DeGris and Languedoc, no one here refers to the bank by the City vulgarism DG&L, reeks of the confidence of wealth and age. It permeates every corner of the surprisingly spacious building. The walls are lined with a collection of gilt-framed oil paintings that would shame many galleries. Major DeGris pauses briefly before “his favourite of the Rembrandts,” stiffening slightly as though this energetic man might salute the old master’s work.
But any sense that DeGris and Languedoc might somehow be caught in a timewarp is quickly dispelled by a glance into offices where bright young men sit behind arrays of computers that look as though they might be overseeing operations on some far-fetched NASA mission. It’s no surprise, then, that the first group I am introduced to all appear to have PhDs in mathematics or physics from places like MIT and Cambridge. They’re a polite, almost deferential, bunch who look instinctively to the Major for a lead when I ask questions. Once started, however, seem quite happy to chat openly about what they do, though I confess I’m quickly left in the dark by their jargon and their enthusiasm.
We move on and Major DeGris laughs affectionately about “his boys”. When I ask, though about how an institution like DeGris and Languedoc comes to terms with working with in the twenty-first century, his smile fades.

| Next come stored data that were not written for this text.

(** * Retrieval-augmented generation pipeline over Milvus: a shallow embedding

    The development follows the Python sources of the ingestion API:

    - [rag.py]              detail-level classifier, prompt builder, retriever;
    - [schemas.py]          the [ChatIn] request model;
    - [main.py]             the chat orchestrator and its timeout staging;
    - [embeddings.py]       the embedding client;
    - [milvus_client.py]    collection and index lifecycle;
    - [security_memory/store.py]  the tag-filtered memory query.

    Conventions.  A Python [str] is a Rocq [string]; one [ascii] stands for
    one code point in the range 0..255, and the character predicates below
    agree with CPython on that whole range.  The fixed prompt templates
    contain one character outside that range (an en dash); it is carried
    as the bytes of the source literal.  Configuration read from the
    process environment is fixed at the defaults written in the sources.
    Durations are integers (milliseconds).  Exceptions are values of a sum
    type. *)

From Stdlib Require Import ZArith NArith QArith Bool Ascii List Lia.
From Stdlib Require Import Permutation.
From stdpp Require Import gmap strings pretty.

Set Warnings "-register-all,-abstract-large-number".

(** ** Primitives of the host language on strings *)

Module Py.

Definition ord (c : ascii) : N := N_of_ascii c.

Definition in_range (lo hi n : N) : bool := ((lo <=? n) && (n <=? hi))%N.

(** [str.isspace] on one code point below 256. *)
Definition isspace (c : ascii) : bool :=
  let n := ord c in
  in_range 9 13 n || in_range 28 32 n || (n =? 133)%N || (n =? 160)%N.

(** Code points below 256 that [str.lower] changes: A-Z and the
    Latin-1 capitals, each mapped 32 places up. *)
Definition isupper (c : ascii) : bool :=
  let n := ord c in
  in_range 65 90 n || in_range 192 214 n || in_range 216 222 n.

Definition lower_char (c : ascii) : ascii :=
  if isupper c then ascii_of_N (ord c + 32) else c.

(** The class [\w] of the [re] module for [str] patterns, below 256. *)
Definition isword (c : ascii) : bool :=
  let n := ord c in
  in_range 48 57 n || in_range 65 90 n || (n =? 95)%N || in_range 97 122 n
  || (n =? 170)%N || in_range 178 179 n || (n =? 181)%N
  || in_range 185 186 n || in_range 188 190 n
  || in_range 192 214 n || in_range 216 246 n || in_range 248 255 n.

Fixpoint lower (s : string) : string :=
  match s with
  | EmptyString => EmptyString
  | String c s' => String (lower_char c) (lower s')
  end.

Fixpoint lstrip (s : string) : string :=
  match s with
  | EmptyString => EmptyString
  | String c s' => if isspace c then lstrip s' else s
  end.

Fixpoint rstrip (s : string) : string :=
  match s with
  | EmptyString => EmptyString
  | String c s' =>
      match rstrip s' with
      | EmptyString => if isspace c then EmptyString else String c EmptyString
      | r => String c r
      end
  end.

(** [s.strip()] *)
Definition strip (s : string) : string := rstrip (lstrip s).

(** [len(s)] *)
Definition len (s : string) : nat := String.length s.

(** [s.count(c)] for a one-character needle. *)
Fixpoint count (c : ascii) (s : string) : nat :=
  match s with
  | EmptyString => 0
  | String d s' => (if Ascii.eqb c d then 1 else 0) + count c s'
  end.

(** [s.startswith(p)] *)
Fixpoint startswith (p s : string) : bool :=
  match p, s with
  | EmptyString, _ => true
  | String _ _, EmptyString => false
  | String a p', String b s' => Ascii.eqb a b && startswith p' s'
  end.

(** [p in s] *)
Fixpoint contains (p s : string) : bool :=
  startswith p s ||
  match s with
  | EmptyString => false
  | String _ s' => contains p s'
  end.

(** [s[:n]] for [n >= 0] *)
Fixpoint take (n : nat) (s : string) : string :=
  match n, s with
  | O, _ => EmptyString
  | S _, EmptyString => EmptyString
  | S n', String c s' => String c (take n' s')
  end.

(** [sep.join(parts)] *)
Fixpoint join (sep : string) (parts : list string) : string :=
  match parts with
  | [] => EmptyString
  | [p] => p
  | p :: rest => p +:+ sep +:+ join sep rest
  end.

Definition head (s : string) : option ascii :=
  match s with
  | EmptyString => None
  | String c _ => Some c
  end.

(** *** [re.search] for patterns of the shape [\b(a1|a2|...)\b] *)

Definition word_at (o : option ascii) : bool :=
  match o with
  | Some c => isword c
  | None => false
  end.

(** [\b] between the character before and the character after. *)
Definition boundary (prev next : option ascii) : bool :=
  xorb (word_at prev) (word_at next).

(** The literal [lit] at the head of [s], followed by [\b]. *)
Fixpoint lit_then_boundary (prev : option ascii) (lit s : string) : bool :=
  match lit with
  | EmptyString => boundary prev (head s)
  | String a lit' =>
      match s with
      | EmptyString => false
      | String b s' => Ascii.eqb a b && lit_then_boundary (Some b) lit' s'
      end
  end.

Definition match_here (prev : option ascii) (alts : list string) (s : string) : bool :=
  boundary prev (head s) && existsb (fun a => lit_then_boundary prev a s) alts.

Fixpoint search_from (prev : option ascii) (alts : list string) (s : string) : bool :=
  match_here prev alts s ||
  match s with
  | EmptyString => false
  | String c s' => search_from (Some c) alts s'
  end.

(** [bool(re.search(r"\b(a1|a2|...)\b", s))] *)
Definition search_words (alts : list string) (s : string) : bool :=
  search_from None alts s.

Definition nl : string := String (ascii_of_nat 10) EmptyString.

End Py.

(** ** rag.py: detail-level routing *)

Inductive DetailLevel := basic | standard | advanced.

Definition DetailLevel_str (l : DetailLevel) : string :=
  match l with
  | basic => "basic"
  | standard => "standard"
  | advanced => "advanced"
  end.
Lemma serve_called F G (r : http.Request) :
  modelRegistryURL ∈ calls (trace (serve F G r).2) →
  ∃ params σ1,
    collect r (fresh r) = (Next params, σ1) ∧ allowed r ∧ w σ1 = framed r ∧
    serve F G r = (data ← call_model_registry G; render F params data) σ1.
Proof.
  rewrite serve_unfold. unfold mbind at 1, Handler_bind at 1.
  destruct (collect r (fresh r)) as [[params| |msg] σ1] eqn:E;
    destruct (collect_fresh _ _ _ E) as [Hc Hn]; cbn [snd].
  - intros _. destruct (Hn _ eq_refl). eexists _, _. split_and!; try done.
    unfold mbind at 1, Handler_bind at 1. by rewrite E.
  - rewrite Hc. by intros ?%elem_of_nil.
  - rewrite Hc. by intros ?%elem_of_nil.
Qed.

Lemma framed_unsent (r : http.Request) : http.wroteHeader (framed r) = false.
Proof. reflexivity. Qed.

Lemma allowed_not_HEAD (r : http.Request) :
  allowed r → bool_decide (http.reqMethod (framed r) = "HEAD") = false.
Proof. intros [H|H]; apply bool_decide_eq_false_2; cbn; rewrite H; discriminate. Qed.

(** ** [read_params] case by case *)

Lemma nonempty_length (body : string) : body ≠ "" → (0 <? String.length body)%nat = true.
Proof. by destruct body. Qed.

Lemma read_params_post_rejected (r : http.Request) (body : string) err (σ : World) :
  http.Method r = "POST" → http.Body r = http.Data body → body ≠ "" →
  json.Unmarshal body None = inl err →
  http.wroteHeader (w σ) = false →
  read_params r σ
  = (Return, {| w := error_reply (w σ) "Invalid JSON in request body" 400;
                trace := trace σ ++ [ReadBody] |}).
Proof.
  intros Hm Hb Hne Hj Hw. unfold read_params.
  rewrite bool_decide_eq_true_2 by done.
  unfold mbind at 1, Handler_bind at 1, emit.
  rewrite Hb, nonempty_length, Hj by done.
  unfold http_Error, mbind, Handler_bind, return_; cbn [w trace].
  by rewrite Error_final by (done || cbn; lia).
Qed.

Lemma read_params_post_decoded (r : http.Request) (body : string) params (σ : World) :
  http.Method r = "POST" → http.Body r = http.Data body → body ≠ "" →
  json.Unmarshal body None = inr params →
  read_params r σ = (Next params, {| w := w σ; trace := trace σ ++ [ReadBody] |}).
Proof.
  intros Hm Hb Hne Hj. unfold read_params.
  rewrite bool_decide_eq_true_2 by done.
  unfold mbind at 1, Handler_bind at 1, emit.
  by rewrite Hb, nonempty_length, Hj by done.
Qed.
(** * tobaro-app: the candidate ranking engine and its result cache

    A shallow embedding of [matcher.py] and [cache.py] and the properties
    of the ranking pipeline, the scoring function and the bounded cache.

    Conventions of the embedding.
    - A Python [float] is a rational ([Q]); every floating-point operation
      is the exact operation followed by a rounding function [rnd] that the
      development is parametric in (class [Float]).  Results that need
      properties of the rounding ask for [FloatLaws]; the identity rounding
      (exact arithmetic) is the instance used for evaluation.  NaN, the
      infinities and overflow are outside the model.
    - A Python [int] is a [Z]; [None]-able values are [option]s.
    - A [str] is a [string] of UTF-8 bytes.
    - Exceptions are values of [exn]; a call that may raise returns a
      [result].  The [print] calls of the source are left out.
    - The external collaborators (trigonometry of the great-circle distance,
      the Kakao geocoding and directions services) are the fields of the
      class [Env]; every call to a service is recorded in an event log. *)

From Stdlib Require Import ZArith QArith Qround Qabs Qminmax Lia Lqa.
From Stdlib Require Import List String Ascii Bool DecimalString.
From Stdlib Require Import Permutation Sorted.
Import ListNotations.

Open Scope string_scope.
Open Scope Q_scope.

(* ================================================================== *)
(** * Python primitives *)
(* ================================================================== *)

Module Py.

(** ** Exceptions and results *)

Inductive exn : Type :=
| ValueError (msg : string)
| KeyError (key : string)
| StopIteration.

Inductive result (A : Type) : Type :=
| Ok (a : A)
| Raise (e : exn).
Arguments Ok {A} a.
Arguments Raise {A} e.

(** ** Floats *)

Class Float := { rnd : Q -> Q }.

Class FloatLaws {F : Float} : Prop := {
  rnd_mono : forall x y : Q, x <= y -> rnd x <= rnd y;
  rnd_zero : rnd 0 == 0
}.

(** Exact arithmetic: the rounding that changes nothing. *)
Definition exact : Float := {| rnd := fun q => q |}.

Section FloatOps.
Context {F : Float}.

(** A decimal literal of the source, such as [0.15]. *)
Definition flt (q : Q) : Q := rnd q.
Definition fadd (x y : Q) : Q := rnd (x + y).
Definition fsub (x y : Q) : Q := rnd (x - y).
Definition fmul (x y : Q) : Q := rnd (x * y).
Definition fdiv (x y : Q) : Q := rnd (x / y).

End FloatOps.

Definition Qltb (x y : Q) : bool := negb (Qle_bool y x).

(** [min(a, b)] and [max(a, b)]: the first argument is kept unless the
    second is strictly smaller (greater). *)
Definition py_min (a b : Q) : Q := if Qltb b a then b else a.
Definition py_max (a b : Q) : Q := if Qltb a b then b else a.

(** [round(x)]: to the nearest integer, ties to the even one. *)
Definition py_round (q : Q) : Z :=
  let f := Qfloor q in
  match Qcompare (q - inject_Z f) (1 # 2) with
  | Lt => f
  | Gt => (f + 1)%Z
  | Eq => if Z.even f then f else (f + 1)%Z
  end.

(** [round(x, n)]: the float nearest to [x] rounded at [n] decimals. *)
Definition py_round_n {F : Float} (q : Q) (n : positive) : Q :=
  let scale := inject_Z (Z.pow_pos 10 n) in
  rnd (inject_Z (py_round (q * scale)) / scale).

(** [int(x)] on a float truncates toward zero. *)
Definition py_int (q : Q) : Z := Z.quot (Qnum q) (Z.pos (Qden q)).

(** [str(n)] / [f"{n}"] for an int. *)
Definition str_of_int (n : Z) : string := NilZero.string_of_int (Z.to_int n).

(** ** Truthiness of optional strings, [a or b] *)

Definition truthy (o : option string) : bool :=
  match o with
  | Some s => negb (s =? "")%string
  | None => false
  end.

Definition or_else (a b : option string) : option string :=
  if truthy a then a else b.

Definition opt_eqb (o : option string) (s : string) : bool :=
  match o with
  | Some x => (x =? s)%string
  | None => false
  end.

(** ** Strings *)

(** [sub in s] *)
Fixpoint contains (sub s : string) : bool :=
  prefix sub s
  || match s with
     | EmptyString => false
     | String _ s' => contains sub s'
     end.

(** The ASCII characters of [str.isspace]. *)
Definition is_space (c : ascii) : bool :=
  let n := nat_of_ascii c in
  ((9 <=? n) && (n <=? 13) || (28 <=? n) && (n <=? 32))%nat.

(** The other characters of [str.isspace], in UTF-8: U+0085 and U+00A0
    take two bytes, led by 194; U+1680, U+2000 to U+200A, U+2028, U+2029,
    U+202F, U+205F and U+3000 take three, led by 225, 226 or 227. *)
Definition is_space2 (c1 c2 : ascii) : bool :=
  let n2 := nat_of_ascii c2 in
  ((nat_of_ascii c1 =? 194) && ((n2 =? 133) || (n2 =? 160)))%nat.

Definition is_space3 (c1 c2 c3 : ascii) : bool :=
  let n1 := nat_of_ascii c1 in
  let n2 := nat_of_ascii c2 in
  let n3 := nat_of_ascii c3 in
  ((n1 =? 225) && (n2 =? 154) && (n3 =? 128)
   || (n1 =? 226) && (n2 =? 128)
      && ((128 <=? n3) && (n3 <=? 138)
          || (n3 =? 168) || (n3 =? 169) || (n3 =? 175))
   || (n1 =? 226) && (n2 =? 129) && (n3 =? 159)
   || (n1 =? 227) && (n2 =? 128) && (n3 =? 128))%nat.

(** [s.strip() == ""]: every character of [s] is white space. *)
Fixpoint all_space (s : string) : bool :=
  match s with
  | EmptyString => true
  | String c1 s1 =>
      if is_space c1 then all_space s1
      else
        match s1 with
        | EmptyString => false
        | String c2 s2 =>
            if is_space2 c1 c2 then all_space s2
            else
              match s2 with
              | EmptyString => false
              | String c3 s3 =>
                  if is_space3 c1 c2 c3 then all_space s3 else false
              end
        end
  end.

“It certainly wasn’t easy,” he says softy. He pauses in front of a door, opens it and ushers me inside. After the plush opulence of the rest of the bank, DeGris’s own office is almost Spartan. There is a large, plain desk in dark wood, lit by an incongruously modern angle-poise lamp and a slim portable PC humming on his desk. The dark wooden panelling is interrupted only by a portrait of the bank’s founder, James DeGris, that one might almost assume was intended as an insult, so aggressively, stereotypical is the portrayal of Jewishness beneath the crackled varnish. The modern Major settled himself into a stylishly modern office chair behind his desk and caught me looking at his forefather.
“Not actually a blood relation, you know,” he says with a bright grin. “The third earl was a bastard, apparently.”
“Which explains your blond hair?”
“Exactly,” the Major laughs. “Illegitimate, but reassuringly Aryan.”
“So why keep him here?”
“Oh, he was the best of all of them,” the Major’s smile is disarming and his admiration for the not-quite ancestor on the wall is obvious. “A fierce little bastard who made himself so indispensable to the ruling class that they had to choke on their racism. He practically bankrolled the whole country after Charles the second bankrupted the place with the third Dutch war. Without his support, who knows what would have happened to the Stuarts. The Dutch pretender might have won. It was a close run thing.”
I nod politely, but it’s the present I’m really interested in.
“You took over the bank at a difficult time,” I say.
The Major pauses, then he nods, conceding that a history lesson is not what I’m here for.
“We’d lost our way in the eighties,” he says. “We’d got too brash, too fierce. Too many people had watched Wall Street and thought it was something to aspire to. We had to get back to basics.”